In the school’s largest partnership, members of a local Kiwanis Club chapter come in once a week to read stories to children one-on-one, a literacy-building exercise that few of them share with their parents. Teaching English is a particular challenge at Connaught because many of the children’s parents have low literacy levels themselves. “Kids who need the most need to be reached through the schools,” says principal Nancy Douglas. “We need to feed them and clothe them. We can’t do our jobs if we don’t do that first.” Barb Stollery, a superintendent with the board who spearheaded the program, says the effort to reach out to the community has also been motivated by the difficult funding environment that schools face today. “We’ve been forced to become more creative in how we handle things,” she says. “You can’t stand alone anymore.”
Elsewhere, as in England, educators have responded to challenging times by expanding the role of the principal and giving schools more independence.

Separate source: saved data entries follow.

Lemma next_commit g tail :
  GeneratorOk g → segment_ends tail →
  let text := g_mappings g ++ commit_text g ++ tail in
  next (decoder_at text (length (g_mappings g)) (last_of g))
  = (Some (pending_mapping g), decoder_at text (length (g_mappings g ++ commit_text g)) (commit_state g)).
Proof.
  intros Hok Htail. cbv zeta. pose proof (delimited_small g Hok) as Hd. pose proof Hok as [Hl Hp Hle].
  unfold next. cbn [d_pos d_mappings decoder_at]. rewrite drop_app_length.
  rewrite <-commit_state_mapping by done. unfold commit_text, commit_state. rewrite <-!app_assoc.
  set (text := g_mappings g ++ delimiters g ++ _ ++ tail).
  assert (text = (g_mappings g ++ delimiters g) ++ segment_text (g_has_pending_source g)
    (g_has_pending_name g) (delimited g) (pending_of g) ++ tail) as Htext
    by (unfold text; by rewrite <-!app_assoc).
  pose proof (next_segment_spec text _ _ _ _ _ tail Hd Hp Htext Htail) as Hseg.
  rewrite <-app_assoc in Hseg. rewrite app_assoc, <-Hseg. rewrite <-app_assoc. clear Hseg Htext.
  clearbody text. destruct (segment_text_head (g_has_pending_source g) (g_has_pending_name g)
    (delimited g) (pending_of g) tail Hd Hp) as (c & t & -> & Hc).
  unfold delimiters. destruct (Nat.eqb_spec (lines_moved g) 0) as [E|E].
  - unfold delimited. rewrite E. destruct (g_has_last g).
    + cbn [app bs]. transitivity (next_loop (c :: t) (decoder_at text (S (length (g_mappings g))) (last_of g))).
      { done. }
      rewrite next_loop_segment by done. f_equal. rewrite length_app, Nat.add_1_r. done.
    + rewrite app_nil_r. cbn [app]. by rewrite next_loop_segment.
  - rewrite next_loop_lines.
    + rewrite next_loop_segment by done. by rewrite length_app, length_replicate.
    + destruct Hl as [Hl _]. unfold small in Hl. lia.
    + destruct Hp as [Hp _]. cbn in Hp |- *. unfold lines_moved. rewrite Z2Nat.id by lia.
      by replace (g_last_generated_line g + _) with (g_pending_generated_line g) by lia.
Qed.
Lemma shift_right_spec lo b js : ∀ d,
  b ≤ length d → Forall (λ j, lo < j < b) js →
  ∃ e, shift_while_less compare d js = Some e ∧ Shuffle lo b d e.
Proof.
  induction js as [|j js IH]; intros d Hb Hjs; cbn [shift_while_less].
  { exists d. split; [done|apply Shuffle_refl]. }
  apply Forall_cons in Hjs as [Hj Hjs]. destruct j as [|j]; [lia|].
  cbn [decrement mbind option_bind].
  destruct (lt_at_some d (S j) j) as (r & -> & _); [lia..|]. cbn [mbind option_bind].
  destruct r; [|exists d; split; [done|apply Shuffle_refl]].
  destruct (swap_some d (S j) j) as (d1 & -> & Hl & Htr); [lia..|]. cbn [mbind option_bind].
  destruct (IH d1) as (e & -> & Hs); [lia|done|]. exists e. split; [done|].
  apply (Shuffle_trans _ _ _ d1); [|done]. apply (tr_Shuffle _ _ _ _ (S j) j); auto with lia.
Qed.

Lemma sorted_prefix_spec d a b fuel : ∀ i,
  b ≤ length d → a < i ≤ b → b - i < fuel → sorted_on d a i →
  ∃ i', sorted_prefix compare fuel d i b = Some i' ∧ i ≤ i' ≤ b ∧ sorted_on d a i'
    ∧ (i' < b → less_at d i' (i' - 1)).
Proof.
  induction fuel as [|fuel IH]; intros i Hb Hi Hf Hs; [lia|]. cbn [sorted_prefix].
  destruct (Nat.ltb_spec i b) as [Hlt|Hge].
  - destruct i as [|i]; [lia|]. cbn [decrement mbind option_bind].
    destruct (lt_at_some d (S i) i) as (r & -> & Ht & He); [lia..|].
    cbn [mbind option_bind]. destruct r.
    + exists (S i). split_and!; [done|lia|lia|done|]. intros _.
      replace (S i - 1) with i by lia. auto.
    + destruct (IH (S i + 1)) as (i' & -> & Hi' & Hs' & Hl); [lia..| |].
      { replace (S i + 1) with (S (S i)) by lia.
        apply (sorted_but_done d a (S (S i)) (S i)); [lia|lia|by apply sorted_on_snoc|].
        right. exists i. auto. }
      exists i'. split_and!; [done|lia|lia|done|done].
  - exists i. split_and!; [done|lia|lia|done|]. intros; lia.
Qed.
(* ===== verification/OrderedMap.v ===== *)
(** Insertion-ordered maps and sets: [crates/tsr_core/src/collections/ordered_map.rs]
    and [ordered_set.rs].

    The key deque is a list and the hash table a [gmap]; the two are kept in
    step by every operation, and an operation that would find them out of step
    ([expect], indexing a missing key) is [None]. A callback that changes the
    map while it is traversed is a function on maps; since it may append for
    ever, that traversal takes fuel.

    The ordered map of [OrderedMap.v] implements an association list in insertion
    order: no sequence of its operations finds the keys and the table out of
    step, and its diffs describe how to get from one map to the other. *)

From stdpp Require Import gmap.
From S2P Require Import Prelude.

Local Open Scope nat_scope.

Record OrderedMap (K V : Type) `{Countable K} := MkOrderedMap {
  om_keys : list K;
  om_values : gmap K V;
}.
Arguments MkOrderedMap {K V _ _} _ _.
Arguments om_keys {K V _ _} _.
Arguments om_values {K V _ _} _.

(** One notification of a diff. *)
Inductive MapChange (K V : Type) :=
  | Added (key : K) (value : V)
  | Removed (key : K) (value : V)
  | Modified (key : K) (old new : V).
Arguments Added {K V} _ _.
Arguments Removed {K V} _ _.
Arguments Modified {K V} _ _ _.

Section Operations.
Context {K V : Type} `{Countable K}.
Implicit Types (m : OrderedMap K V) (key : K) (value : V).

Definition om_default : OrderedMap K V := MkOrderedMap [] ∅.

(** [with_capacity] allocates and adds nothing. *)
Definition with_capacity (capacity : nat) : OrderedMap K V := om_default.

Definition len m : nat := length (om_keys m).
Definition is_empty m : bool := bool_decide (om_keys m = []).
Definition key_at m (index : nat) : option K := om_keys m !! index.
Definition clear m : OrderedMap K V := MkOrderedMap [] ∅.

Definition get m key : option V := om_values m !! key.
Definition contains_key m key : bool := bool_decide (is_Some (om_values m !! key)).

(** [get_mut], as the update the caller makes through the reference. *)
Definition update m key (f : V → V) : OrderedMap K V :=
  MkOrderedMap (om_keys m) (alter f key (om_values m)).

(** [None] is the panic of indexing [values] with a key it does not hold. *)
Definition entry m key : option (K * V) := (λ value, (key, value)) <$> om_values m !! key.

(** The signed index: negative ones and ones past the end are a miss. *)
Definition entry_at m (index : Z) : option (option (K * V)) :=
  if (index <? 0)%Z then Some None
  else match om_keys m !! Z.to_nat index with
       | None => Some None
       | Some key => Some <$> entry m key
       end.

Definition entries m : option (list (K * V)) := mapM (entry m) (om_keys m).
Definition values m : option (list V) := map snd <$> entries m.

(** [for_each_value_mut] with the new value [visit] leaves behind each key. *)
Definition for_each_value_mut m (visit : K → V → V) : option (OrderedMap K V) :=
  foldl (λ acc key, m ← acc; value ← om_values m !! key;
           Some (MkOrderedMap (om_keys m) (<[key := visit key value]> (om_values m))))
    (Some m) (om_keys m).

By offering a dramatic degree of autonomy to principals and their schools, Edmonton Public Schools have earned an international reputation for providing choice within the public system. The board offers 31 distinct programs, including two Christian schools, a soccer academy and a Spanish academy. Fully 58 per cent of students attend schools outside their catchment areas. While the pros and cons of choice are hotly debated, Edmonton superintendent Emery Dosdall is convinced he’s giving local families what they want, and that his principals and teachers are key to the board’s success. “Ninety-two cents of every available dollar here goes to the schools,” says Dosdall. “I hold my principals accountable to get me the results.”
In the final analysis, says Fullan, the only meaningful result is how well school systems narrow the achievement gap between their most- and least-advantaged students. No system is better positioned to do that than public education. “If you’re not working on closing those gaps,” he says, “you’ll have an underclass that’s not surviving in the system. There will be greater tension, greater crime and greater health bills.” A society’s success in avoiding that fate comes down to whether its leaders see education as a cost or an investment — and how much it really values its youngest members. “Everyone says our most precious resource is our children,” says Dosdall of Edmonton Public Schools. “But that’s a myth. If they believed that, our spending priorities would be a whole lot different.” Among the many lessons of school reform, that one may be the most bitter.